Sejumlah Tomas Kurang Puas Penetapan Pimpinan Baznas Sanggau
Sanggau (Suara Kalbar) – Beberapa tokoh masyarakat merasa kurang puas atas penetapan Komisioner Baznas Kabupaten Sanggau periode 2022-2027 dan dengan telah melakukan pleno pemilihan pimpinan. Salah satunya dari Raja Sanggau Pangeran Ratu Surya Negara Gusti Arman mempertanyakan indikator yang menjadi dasar penilaian pada Baznas RI dalam menentukan pimpinan atau komisioner Baznas Kabupaten.
“Karena pada saat wawancara dengan peserta Baznas RI hanya verfikasi faktual, Kenapa hasil rekom timsel daerah di obok-obok.
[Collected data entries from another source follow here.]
(* ===== verification/Prelude.v ===== *)
(** * pact: a verification development

    pact configures and administers the nodes of HPC clusters. A replicated
    journal (crate pact-journal) holds the declared configuration; every
    change goes through Raft, reads and streams are served from the local
    copy. An agent on each node (crate pact-agent) boots from the journal,
    follows its updates, watches for drift and enforces commit windows.
    Authorisation (crate pact-policy) is role based with a two-person rule.
    Shared types live in pact-common; a command line client (pact-cli) and a
    server for AI agents (pact-mcp) are its users' way in. This library models
    these crates as executable Rocq functions over explicit state and proves
    the properties that make them correct.

    ** How the parts interact

    Clients call the gRPC services of the journal (ConfigService,
    PolicyService, EnrollmentService, BootConfigService). A handler reads the
    local state, may write commands through Raft and answers; accepted entries
    are announced on a broadcast channel. The heartbeat monitor writes
    commands of its own. The agent receives its boot configuration as a stream
    of chunks, then subscribes to announcements and dispatches them to its
    drift evaluator and commit window manager; a timer rolls back windows that
    expire. It supervises the node's services, runs commands for remote users
    (which are logged in the journal and may open a commit window), counts the
    users of image mounts and renews its certificate with the journal. The
    command line client and the MCP server call the journal's services and the
    agents' shells, and delegate node operations to other systems after
    recording them in the journal.

    ** Files

    - [Prelude]: results, machine integers, the parts of Rust's strings and
      maps the source uses, tactics and shared lemmas.
    - [Float64]: IEEE 754 binary64 as the source uses it ([f64]).
    - [Types], [Checksum]: crates/pact-common/src/types.rs, with the overlay
      checksum (SipHash-1-3 of the standard library's default hasher).
    - [JournalState]: the Raft state machine, crates/pact-journal/src/raft/
      (types.rs, state.rs): one definition per command, [apply], [apply_log].
    - [JournalInvariants], [JournalProperties]: its invariant, frame lemmas
      and theorems.
    - [Raft]: handlers as trees of reads and writes. [run] executes a handler
      alone; [runs] is the relation of all runs in which other commands are
      applied between any two effects and a write may fail, applied or not.
    - [ConfigService]: service.rs of pact-journal, conversions included.
    - [Rbac], [PolicyEngine]: crates/pact-policy/src/rbac and rules.
    - [PolicyService], [EnrollmentService], [Heartbeat], [BootStream]:
      policy_service.rs, enrollment_service.rs with auth.rs, heartbeat.rs and
      boot_service.rs of pact-journal. [BootStream] also has the agent's side
      of the boot stream (crates/pact-agent/src/boot/mod.rs).
    - [Subscription], [CommitWindow], [Conflict], [Drift], [Agent]: the
      agent's subscription, commit windows with emergency mode and the
      auto-rollback timer, conflict manager, drift evaluator, and the
      application of updates and state deltas.
    - [UidMap]: the mapping of OIDC subjects to POSIX ids of pact-common.
    - [Supervisor], [Mounts]: the agent's process supervisor
      (supervisor/pact_supervisor.rs) and the reference counts of shared image
      mounts with the namespace handoff (handoff/).
    - [Whitelist], [Shell]: the remote shell (shell/): tokens, roles, command
      whitelist and argument check; command execution, sessions, diagnostics
      and the gRPC service over them.
    - [RateLimiter]: the token buckets of the enrollment endpoint
      (rate_limiter.rs of pact-journal), on floats.
    - [CertRotation]: certificate renewal of the agent (cert_rotation.rs)
      against the journal's handler.
    - [Text]: further string functions and lemmas of the parsers and printers.
    - [Capability]: the detectors and the capability report (capability/).
    - [Iam], [Federation]: crates/pact-policy/src/iam and federation.
    - [IdentityFiles]: the identity manager of the agent (identity/) and the
      lookups of the NSS module (crate pact-nss) over its files.
    - [BootInit], [NodeSetup]: first-process initialisation, zombie reaper and
      watchdog (boot/init.rs, boot/watchdog.rs); cgroups, network interfaces
      and the systemd backend (isolation/, network/, supervisor/).
    - [AgentStart], [AuditSink]: enrollment, identity cascade, journal client
      and the boot sequence; the audit buffer.
    - [CliText], [CliCommands], [CliNodes], [CliLattice], [CliMain]: the
      command line client: configuration, formatting and the exports; the
      commands on journal and agents (execute.rs); enrollment, import and
      delegation to OpenCHAMI and CSM (node.rs, delegate.rs, csm.rs,
      openchami.rs); the lattice commands (lattice.rs); options and dispatch
      (main.rs).
    - [McpTools], [Mcp]: the tools and messages of crates/pact-mcp; its
      handlers over the journal and the loop over its input.
    - [Observer]: the inotify, netlink and eBPF observers (observer/mod.rs).
    - [SessionEnv]: environment, link directory and pseudo terminal of shell
      sessions (shell/session.rs).
    - [JournalServer]: the certificate authority (ca.rs), telemetry
      (telemetry.rs) and the start of the journal (main.rs).
    - [Config], [AgentMain]: the configuration files (crates/pact-common/src/
      config.rs) and the agent's main program.
    - [ShellTask]: the task of an interactive session, reads and messages in
      any order, and the client on the other side.
    - [Opa]: the HTTP client of the policy service (rules/opa.rs).
    - [System]: a journal and its agents as a step relation; requests, streams,
      main loops and shells interleave freely.
    - [Broadcast]: an abstract specification of what the journal promises its
      agents, and the simulation by which [System] implements it.
    - [ServiceManager]: the trait of supervisor/mod.rs as a class with laws,
      its two implementations and what follows for both.
    - [AgentLife]: the tasks of a running agent over the state they share, in
      any order, and the shutdown (main.rs of pact-agent).

    ** What the theorems show

    - The journal: every reachable state satisfies [journal_wf] (gapless
      history, verified overlays, capped audit log, unique hardware);
      history is immutable; rejected commands change nothing; replicas agree
      up to the last-seen times; approvals are decided once, by someone else;
      nodes move along the enrollment life cycle only.
    - The services, under any interference: an acknowledged entry is durable
      and announced; policy answers are RBAC decisions and deferrals leave
      one pending approval; a successful enrollment activated the matching
      node, and only once; writes are made for authorised callers only;
      batches account for every node; listings are sound and complete.
    - Authorisation: the access table of the role families, when a request is
      deferred, the two-person rule of the approval workflow, and that an
      approval is never consulted.
    - Streams: the boot stream is received as stored; a subscriber gets every
      entry once and in order; across broken connections the agent misses
      nothing below its position; the reconnect delay is bounded.
    - The system: every run is a run of the abstract broadcast, in which a
      history grows and agents are handed entries of it in order; agents never
      disagree about the history, but what one is passed by it never gets; an
      acknowledged entry can always be handed to every agent whose calls are accepted; a
      request is a sequence of steps ([append_entry_steps]); announcements change no setting
      of an agent, and agents as the program starts them are refused by the
      journal's interceptor.
    - The agent: commit windows last at least a minute for every float input,
      expire on time, never in an emergency, and overdue windows are
      resolved; exactly the unresolved conflicts are paused; blacklist
      patterns and mount descriptions mean what they should; POSIX ids are
      unique and in range.
    - Services and shells: outside of overlapping calls exactly the running
      services have a process; a loop iteration follows the restart policies;
      services start in order, under either manager; a remote command runs exactly for callers who
      may run it, its arguments stay clear of protected paths, and its entry
      is accepted by the journal; the streams of a session carry its input
      and output in order, whatever interleaves; sessions, diagnostics and bursts of
      enrollments are bounded; reference counts are the number of users;
      certificate renewal is all or nothing and agrees with the journal.
    - A running agent: only its timer closes a commit window, at or after the
      deadline and never in observe mode; it supervises no process, since
      nothing starts one.
    - Starting up: the boot sequence fails only for a first process that
      cannot mount its file systems; a start fails over its configuration
      before it touches the machine; an agent without a secret refuses every
      command; the reaper terminates; the identity files are replaced
      atomically and the NSS module resolves what they hold; a certificate
      names the enrolling node and holds the key of its request; only the Raft
      transport and the enrollment service are open without a bearer token.
    - Users' programs: which exit codes the client ends with; what [pact
      apply] leaves in the journal when it stops half-way; imports account
      for every node; exported text is read back; the MCP server answers
      every line and never starts an emergency.
    - Text formats: processor lists, unit files, mounts, peers, TOML sections
      and wire messages survive a round trip; reports are well typed for every
      answer of the host; no principal can put a character with a meaning to
      the shell into the audit command of a session.
    - Some theorems pin down behaviour that is likely not intended, such as
      [decommission_undone_by_heartbeat], [node_scope_skips_two_person],
      [departed_members_stay], [overtaken_update_dropped],
      [truncated_stream_accepted], [single_star_panics],
      [status_hides_crash], [racing_restart_orphans],
      [option_paths_unchecked], [extend_window_unauthenticated],
      [renewal_needs_fixed_token], [failed_check_strands_agent],
      [shipped_configurations_refused], [certificate_ignores_lifetime],
      [loaded_ca_ignores_certificate], [shell_always_panics],
      [approval_under_fixed_name], [import_misreads_refusals],
      [delegation_unaudited], [mcp_apply_changes_nothing],
      [notifications_refused], [started_agents_cut_off],
      [close_kills_shell_iff], [interactive_session_never_ends],
      [missed_entry_lost], [window_closed_iff_due], [agent_runs_no_service]
      and [approval_authorises_nothing].

    ** Conventions and bounds

    Unsigned machine integers are [N] with [wrap_u32] and [wrap_u64] where the
    source adds or multiplies them; theorems that need it assume that counters
    stay below their width. Times are nanoseconds since the epoch ([DateTime],
    in [Z]); every clock reading and generated identifier is a parameter.
    Strings are byte strings; lower-casing and trimming treat ASCII. Hash maps
    are [gmap]s and theorems about iteration do not depend on its order;
    ordered maps iterate by ascending key ([btree_iter]). Errors are values of
    [result] or [option]; a panic of the source is [None] where a definition
    says so. Recursion is structural, except for [chunks_fuel], [replace_fuel]
    and the checksum loop, whose fuel is the length of the data and is never
    short ([chunks_fuel_concat]): each step consumes at least one byte; and
    for the printing of numbers in hexadecimal, where the fuel is the number
    of digits of the type ([Str.hex_loop], [hex_digits]). Loops that end only
    with the process (tasks of the observers, supervision, subscription) run
    over the list of what they meet, turn by turn.

    ** Parameters

    Code outside the repository appears as arguments or classes: chrono's
    parsing, printing and timestamps ([Chrono], [ChronoTimestamp]), JSON
    ([EntryJson], [PayloadJson]), zstd ([Zstd]), processes and cgroups
    ([ProcessApi] with [ProcessLaws]), JWT decoding ([JwtApi]), HTTP
    requests, the certificate library ([Rcgen] with [RcgenLaws]), regular
    expressions, files and host tools ([Host], [InitOs]), network
    connections, HTTP, the lattice services, terminal and environment of the
    client ([CliEnv]), JSON text ([JsonText]) and TOML text. Each class with
    laws has an instance next to the theorems that use it.

    ** Not modelled

    The consensus algorithm (openraft) and its storage, TLS and the transport
    of gRPC; the parsing of command line arguments, JSON and TOML text; the
    text of metrics (a library prints the gauges); the system calls below the
    interfaces named above. Logging is left out. The test crates (pact-e2e,
    pact-acceptance, pact-test-harness) are not part of the program. *)

From stdpp Require Export base tactics list gmap sets strings sorting pretty.
From stdpp Require Import options.
From Stdlib Require Import Ascii.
Apakah hanya melalui wawancara online bisa melejitkan peringkatnya dari rangking delapan atau sembilan ke rengking dua dan ketiga,”ujar Gusti Arman,Sabtu (20/8/2022).
Raja Sanggau juga meminta pansel mengumumkan hasil sepuluh besar yang dikeluarkan Baznas Pusat.“Kok bisa tiba-tiba langsung keluar lima nama sedangkan yang dikirim sepuluh nama dan yang ikut tes dengan baznas pusat sepuluh orang juga. Kalau lah tiba tiba ada salah satu dari komisioner terpilih yang berhalangan tetap jadi pengantinya siapa sedangkan tidak ada no urut 6 sampai 10 nya. Siapa yang akan ditunjuk pengantinya apakah main comot saja,”ungkap Raja.
Sementara itu tokoh masarakat lainnya Ibrahim menyampaikan untuk apa di bentuk panitia seleksi (Pansel ) kalau bukan berdasarkan hasil yang dilakukan pansel dalam perekrutan komisioner atau pimpinan Baznas.
“Kemarin hasil udah dapat lima besar dan kenapa tidak di ambil 1 sampai 5 tersebut, bagus tidak perlu di bentuk pansel. Tunjuk lansung saja dari pada menghabiskan anggaran,”ujar Ibrahim
Lebih lanjut Ibrahim mengatakan yang membutuhkan daerah kenapa harus pusat yang menentukan karena daerahlah yang lebih memahami kondisi daerahnya.
“Kok bisa hasil seleksi daerah tidak di pakai padahal sudah membuat makalah, wawancara dan lainnya. Hanya karena ikut tes online yang tidak seberapa lama menjadi gugur ,”pungkasnya.